The answer must consist only of the lines from the line with "destruct (p x);" to the line with "(R' : B -> B -> Prop) (Q", both included, exactly as they stand below.

**THE DATA:**
┌──
Lemma insertEntry_Sorted e l :
  Sorted byEntryName l -> Sorted byEntryName (TreeFS.insertEntry e l).
Proof.
  induction 1 as [|x l Hs IH Hx]; cbn [TreeFS.insertEntry].
  - repeat constructor.
  - destruct (Str.leb (fst e) (fst x)) eqn:E.
    + constructor; [now constructor | now constructor].
    + constructor; [exact IH|].
      apply insertEntry_HdRel; [|exact Hx].
      destruct (leb_total (fst e) (fst x)) as [H | H]; [congruence | exact H].
Qed.

Lemma sortEntries_sorted l : StronglySorted byEntryName (TreeFS.sortEntries l).
Proof.
  apply Sorted_StronglySorted.
  - intros a b c. apply leb_trans.
  - induction l as [|e l IH]; cbn [TreeFS.sortEntries]; [constructor|].
    now apply insertEntry_Sorted.
Qed.

Lemma StronglySorted_map (A B : Type) (R : A -> A -> Prop) (R' : B -> B -> Prop)
  (f : A -> B) l :
  (forall a b, R a b -> R' (f a) (f b)) ->
  StronglySorted R l -> StronglySorted R' (map f l).
Proof.
  intros Hf. induction 1 as [|x l Hs IH Hx]; cbn [map]; constructor;
    [exact IH|].
  apply Forall_forall. intros y Hy. apply in_map_iff in Hy as [a [<- Ha]].
  apply Hf. exact (proj1 (Forall_forall _ _) Hx a Ha).
Qed.

Lemma StronglySorted_filter (A : Type) (R : A -> A -> Prop) (p : A -> bool) l :
  StronglySorted R l -> StronglySorted R (filter p l).
Proof.
  induction 1 as [|x l Hs IH Hx]; cbn [filter]; [constructor|].
  destruct (p x); [|exact IH]. constructor; [exact IH|].
  apply Forall_forall. intros y Hy. apply filter_In in Hy as [Hy _].
  exact (proj1 (Forall_forall _ _) Hx y Hy).
Qed.

Lemma StronglySorted_Forall2 (A B : Type) (R : A -> A -> Prop)
  (R' : B -> B -> Prop) (Q : A -> B -> Prop) l l' :
  (forall a b a' b', Q a a' -> Q b b' -> R a b -> R' a' b') ->
  Forall2 Q l l' -> StronglySorted R l -> StronglySorted R' l'.
Proof.
  intros HQ H. induction H as [|a a' l l' Ha Hl IH]; intros Hs; [constructor|].
  inversion Hs as [|? ? Hs' Hx]; subst. constructor; [now apply IH|].
  clear IH Hs Hs'. induction Hl as [|b b' l l' Hb Hl IH]; [constructor|].
  inversion Hx; subst. constructor; [now apply (HQ a b) | now apply IH].
Qed.

(** Every file system given by a tree returns its listings sorted. *)
Lemma tree_sortedListings (root : TreeFS.Node) (cwd : string) :
  Fs.sortedListings (TreeFS.toFS cwd root).
Proof.
  intros dirPath items Hread.
  destruct (TreeFacts.readdir_inv root cwd dirPath items Hread)
    as [m [entries [_ ->]]].
  apply (StronglySorted_map _ _ byEntryName); [|apply sortEntries_sorted].
  intros a b H. exact H.
Qed.

(** *** The listing of one directory and the folders-only tree *)

Lemma folders_only_sorted fs :
  Fs.sortedListings fs ->
  forall fuel dirPath folders,
    FileExplorer.getFolderStructure fuel fs dirPath = Some folders ->
    sortedFolders folders.
Proof.
  intros Hsorted. induction fuel as [|fuel IH]; intros dirPath folders;
    [discriminate|].
  cbn [FileExplorer.getFolderStructure].
  destruct (Fs.readdir fs dirPath) as [items|m] eqn:Hread.
  - intros H. pose proof (FoldersOnly.folderLoop_spec _ _ _ _ H) as Hspec.
    constructor.
    + apply (StronglySorted_Forall2 _ _ Fs.byBytes _ _ _ _
               (fun a b a' b' Ha Hb Hab =>
                  eq_ind_r (fun n => Str.leb n _ = true)
                    (eq_ind_r (fun n => Str.leb _ n = true) Hab (proj1 Hb))
                    (proj1 Ha))
               Hspec).
      apply StronglySorted_filter. exact (Hsorted dirPath items Hread).
    + clear H Hread. induction Hspec as [|item f l l' [_ Hsub] _ IHl];
        constructor; [exact (IH _ _ Hsub) | exact IHl].
  - intros H. injection H as <-. constructor; constructor.
Qed.

Lemma listing_sorted fs fuel fullPath folderPath items s :
  Fs.sortedListings fs ->
  StronglySorted Fs.byBytes items ->
  FileExplorer.listingLoop (FileExplorer.getFolderStructure fuel fs) fullPath
    folderPath items = Some s ->
  StronglySorted byFolderName (FileExplorer.folders s)
  /\ StronglySorted byFileName (FileExplorer.files s)
  /\ Forall (fun e => sortedFolders (FileExplorer.feSubFolders e))
       (FileExplorer.folders s).
Proof.
  intros Hsorted Hitems H.
  destruct (ListingFacts.listingLoop_spec _ _ _ _ _ H) as [Hfolders Hfiles].
  split; [|split].
  - apply (StronglySorted_Forall2 _ _ Fs.byBytes _ _ _ _
             (fun a b a' b' Ha Hb Hab =>
                eq_ind_r (fun n => Str.leb n _ = true)
                  (eq_ind_r (fun n => Str.leb _ n = true) Hab (proj1 Hb))
                  (proj1 Ha))
             Hfolders).
    now apply StronglySorted_filter.
  - rewrite Hfiles.
    apply (StronglySorted_map _ _ Fs.byBytes);
      [intros a b Hab; exact Hab | now apply StronglySorted_filter].
  - clear H Hfiles. induction Hfolders as [|item e l l' [_ [_ Hsub]] _ IHl];
      constructor; [exact (folders_only_sorted fs Hsorted _ _ _ Hsub) | exact IHl].
Qed.

(** *** The depth-limited tree *)

Section Sorted.

Variable localeCompare : string -> string -> Z.
Variable fs : Fs.FS.

Hypothesis localeCompare_total :
  forall a b, (localeCompare a b <= 0)%Z \/ (localeCompare b a <= 0)%Z.
Hypothesis localeCompare_trans :
  forall a b c,
    (localeCompare a b <= 0)%Z -> (localeCompare b c <= 0)%Z ->
    (localeCompare a c <= 0)%Z.

Lemma everyLevel_nil : everyLevel (foldersFirst localeCompare) [].
Proof. constructor; [repeat split; constructor | constructor]. Qed.

Lemma itemLoop_children rec dirPath items structure :
  (forall p, everyLevel (foldersFirst localeCompare) (orEmpty (rec p))) ->
  itemLoop fs rec dirPath items = Ok structure ->
  Forall (fun i => everyLevel (foldersFirst localeCompare) (itemChildren i))
    structure.
Proof.
  intros Hrec. revert structure.
  induction items as [|item rest IH]; intros structure; cbn [itemLoop].
  - intros H. injection H as <-. constructor.
  - destruct (skipped item); [apply IH|].
    destruct (Fs.stat fs (Path.join dirPath item)) as [stat|m]; [|discriminate].
    destruct (itemLoop fs rec dirPath rest) as [rest'|m]; [|discriminate].
    intros H. injection H as <-. constructor; [|now apply IH].
    destruct (Fs.isDirectory stat); cbn [itemChildren];
      [apply Hrec | apply everyLevel_nil].
Qed.

Lemma levels_sorted levels :
  forall dirPath,
    everyLevel (foldersFirst localeCompare)
      (orEmpty (getFolderStructureLevels localeCompare fs levels dirPath)).
Proof.
  induction levels as [|levels IH]; intros dirPath; [apply everyLevel_nil|].
  cbn [getFolderStructureLevels].
  destruct (Fs.readdirNames fs dirPath) as [items|m]; [|apply everyLevel_nil].
  destruct (itemLoop fs (getFolderStructureLevels localeCompare fs levels)
              dirPath items) as [structure|m] eqn:E; [|apply everyLevel_nil].
  cbn [orEmpty]. constructor.
  - apply (DepthLimited.sorted_folders_first localeCompare).
    now apply DepthLimited.sort_StronglySorted.
  - pose proof (itemLoop_children _ _ _ _ IH E) as H.
    apply Forall_forall. intros i Hi.
    apply (Permutation_in _ (DepthLimited.sort_perm localeCompare structure))
      in Hi.
    exact (proj1 (Forall_forall _ _) H i Hi).
Qed.

End Sorted.



End Ordering.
└──
**RESPONSE TO THE EXERCISE:**
  destruct (p x); [|exact IH]. constructor; [exact IH|].
  apply Forall_forall. intros y Hy. apply filter_In in Hy as [Hy _].
  exact (proj1 (Forall_forall _ _) Hx y Hy).
Qed.

Lemma StronglySorted_Forall2 (A B : Type) (R : A -> A -> Prop)
  (R' : B -> B -> Prop) (Q : A -> B -> Prop) l l' :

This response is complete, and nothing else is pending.